The court established that the defendants secured and controlled the Bratunac–Milići road, including the section near the Kravica Cooperative warehouse in Kravica on 12 and 13 July 1995. The soldiers conducted reconnaissance missions on the road and attacked Bosniaks with tanks and other weapons. Milenko Trifunović encouraged the Bosniaks to surrender by giving them false guarantees of safety. Thousands of captured men were held in and around a meadow at Sandići before taken by VRS soldiers to locations including the Kravica Cooperative warehouse.

On 13 July 1995 over one thousand prisoners held at the warehouse were executed. The soldiers fired automatic weapons and threw hand grenades at them. Seven of the accused took part in shooting the prisoners, after which Petar Mitrović, Slobodan Jakovljević, and Branislav Medan were sent to the back of the warehouse to prevent any prisoners escaping while Brano Džinić took two boxes of grenades and threw them at the killed and wounded who were begging for help.

The primary defendant Miloš Stupar, commander of the Šekovići Detachment, was sentenced to 40 years imprisonment, the Skelani Platoon's commander Milenko Trifunović was sentenced to 42 years, Aleksandar Radovanović to 42 years, Brano Džinić to 42 years, Slobodan Jakovljević to 40 years, Branislav Medan to 40 years, and Petar Mitrović to 38 years. Velibor Maksimović, Dragiša Živanović, Milovan Matić, and Miladin Stevanović were acquitted of all charges.

== Reconciliation work ==
A USAID-funded Cross-Border Cooperation and Reconciliation (CBCR) project has worked to bring residents from both sides of the international border together in a football tournament in Skelani. Local NGOs and the CBCR project encouraged teams from Bajina Basta and Bosnian Serb communities to join teams mostly from the municipality of Srebrenica in this tournament as a step towards encouraging cooperation and cross-border and inter-ethnic contacts.

The tournament has provided an opportunity for people who grew up together, worked together and even fought against each other to meet up again after years of isolation (for example the members of the re-formed multi-ethnic team representing the village of Crvice).

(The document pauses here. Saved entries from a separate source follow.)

(* ===== verification/Pcid.v ===== *)
(** * Process-context identifiers (src/src/kernel/switch.c)

    The bitmap allocator of PCIDs.  [init_pcid_system] and
    [check_pcid_support] are assembly; the second one's answer is an argument. *)

From S2P Require Import Prelude Pmm.

Definition PCID_MAX : Z := 4096.

Record pcid : Type := Pcid { pcid_bitmap : list Z; pcid_initialized : bool }.

Definition pcid_word (bm : list Z) (i : Z) : Z := arr_get 0 bm (i / 64).

Definition pcid_allocator_init (s : pcid) : pcid :=
  let bm := foldl (fun bm i => arr_set bm i 0) (pcid_bitmap s) (seqZ 0 (PCID_MAX / 64)) in
  Pcid (arr_set bm 0 (arr_get 0 bm 0 .| 1)) true.

Definition pcid_free_at (bm : list Z) (i : Z) : bool := pcid_word bm i .& (1 .<< (i mod 64)) =? 0.

Definition pcid_alloc (s : pcid) : Z * pcid :=
  let s := if pcid_initialized s then s else pcid_allocator_init s in
  match find_first (pcid_free_at (pcid_bitmap s)) (seqZ 1 (PCID_MAX - 1)) with
  | Some i => (u16 i, Pcid (arr_set (pcid_bitmap s) (i / 64)
                              (pcid_word (pcid_bitmap s) i .| (1 .<< (i mod 64)))) true)
  | None => (0, s)
  end.

Definition pcid_free (p : Z) (s : pcid) : pcid :=
  if (p =? 0) || (PCID_MAX <=? p) then s
  else Pcid (arr_set (pcid_bitmap s) (p / 64)
               (pcid_word (pcid_bitmap s) p .& u64 (Z.lnot (1 .<< (p mod 64))))) (pcid_initialized s).

Definition init_pcid_system_c (supported : bool) (s : pcid) : Z * pcid :=
  if supported then (0, pcid_allocator_init s) else (-1, s).

(** ** Correctness *)

Section pcids.
Implicit Types (s : pcid).

Definition in_use s (i : Z) : bool := page_used (pcid_bitmap s) i.

Record pcid_wf s : Prop := {
  pw_len : len (pcid_bitmap s) = 64;
  pw_init : pcid_initialized s = true;
  pw_zero : in_use s 0 = true
}.

Lemma pcid_free_at_used s i : pcid_free_at (pcid_bitmap s) i = negb (in_use s i).
Proof.
  unfold pcid_free_at, in_use, page_used. apply land_single_eqb. apply mod64_bounds.
Qed.

(** The two updates are [Pmm]'s bitmap updates. *)
Lemma in_use_set s i j b :
  len (pcid_bitmap s) = 64 -> 0 <= i < 4096 -> 0 <= j ->
  in_use (Pcid (arr_set (pcid_bitmap s) (i / 64) (pcid_word (pcid_bitmap s) i .| (1 .<< (i mod 64)))) b) j =
  ((j =? i) || in_use s j)%bool.
Proof. intros Hl Hi Hj. apply (page_used_set (pcid_bitmap s) i j); lia. Qed.

Lemma in_use_clear s i j b :
  len (pcid_bitmap s) = 64 -> 0 <= i < 4096 -> 0 <= j ->
  in_use (Pcid (arr_set (pcid_bitmap s) (i / 64)
    (pcid_word (pcid_bitmap s) i .& u64 (Z.lnot (1 .<< (i mod 64))))) b) j = (negb (j =? i) && in_use s j)%bool.
Proof. intros Hl Hi Hj. apply (page_used_clear (pcid_bitmap s) i j); lia. Qed.

(** On an initialised allocator, [pcid_alloc] returns the lowest PCID that
    is not in use, marks exactly it, and freeing it restores the set in use;
    it returns 0, changing nothing, exactly when all 4095 are in use. *)
Theorem pcid_alloc_free s :
  pcid_wf s ->
  (pcid_alloc s = (0, s) /\ forall i, 1 <= i < 4096 -> in_use s i = true) \/
  exists p s', pcid_alloc s = (p, s') /\ 1 <= p < 4096 /\ in_use s p = false /\
    (forall i, 1 <= i < p -> in_use s i = true) /\ pcid_wf s' /\
    (forall i, 0 <= i -> in_use s' i = ((i =? p) || in_use s i)%bool) /\
    pcid_wf (pcid_free p s') /\ (forall i, 0 <= i -> in_use (pcid_free p s') i = in_use s i).
Proof.
  intros [Hlen Hinit Hz]. unfold pcid_alloc. rewrite Hinit. unfold PCID_MAX.
  destruct (find_first _ _) as [p|] eqn:E.
  - right. apply find_first_seqZ_least in E as (Hp & Hfree & Hlow).
    rewrite pcid_free_at_used in Hfree. apply negb_true_iff in Hfree.
    eexists p, _. rewrite u16_id by (unfold is_u16; lia). split; [done|]. split; [lia|]. split; [done|].
    match goal with |- _ /\ pcid_wf ?S /\ _ => set (s' := S) end.
    assert (Hset : forall i, 0 <= i -> in_use s' i = ((i =? p) || in_use s i)%bool)
      by (intros i Hi; apply in_use_set; lia).
    assert (Hl' : len (pcid_bitmap s') = 64) by (unfold s'; cbn [pcid_bitmap]; rewrite length_arr_set; done).
    assert (Hcl : forall i, 0 <= i -> in_use (pcid_free p s') i = in_use s i).
    { intros i Hi. unfold pcid_free, PCID_MAX.
      rewrite (proj2 (Z.eqb_neq p 0)), (proj2 (Z.leb_gt 4096 p)) by lia. cbn [orb].
      rewrite in_use_clear, Hset by (done || lia). destruct (Z.eqb_spec i p) as [->|]; [by rewrite Hfree|done]. }
    split; [|split; [|split; [done|split; [|done]]]].
    + intros i Hi. specialize (Hlow i). rewrite pcid_free_at_used in Hlow. apply negb_false_iff, Hlow. lia.
    + split; [done|done|]. rewrite Hset, Hz by lia. apply orb_true_r.
    + split; [|unfold pcid_free; by destruct (_ || _)|by rewrite Hcl].
      unfold pcid_free. destruct (_ || _); [done|]. cbn [pcid_bitmap]. by rewrite length_arr_set.
  - left. split; [by destruct s|]. intros i Hi. rewrite find_first_None in E. specialize (E i).
    rewrite pcid_free_at_used in E. apply negb_false_iff, E, elem_of_seqZ. lia.
Qed.

Lemma pcid_alloc_free_witness :
  exists p s', pcid_alloc (pcid_allocator_init (Pcid (replicate 64 0) false)) = (p, s').
Proof.
  destruct (pcid_alloc_free (pcid_allocator_init (Pcid (replicate 64 0) false))) as [[H _]|(p & s' & H & _)].
  - split; reflexivity.
  - by eexists _, _.
  - by exists p, s'.
Defined.
End pcids.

The "Zelja" Women's Association, founded in 1999, assists local and returnee women by providing courses in English, computers, and sewing. It has established a playground for children, and provides food packages to returnees and the elderly. The organization also provides legal counseling, and campaigns against domestic violence. Zelja supports two-way return, and sponsors activities and seminars to promote reconciliation among local residents.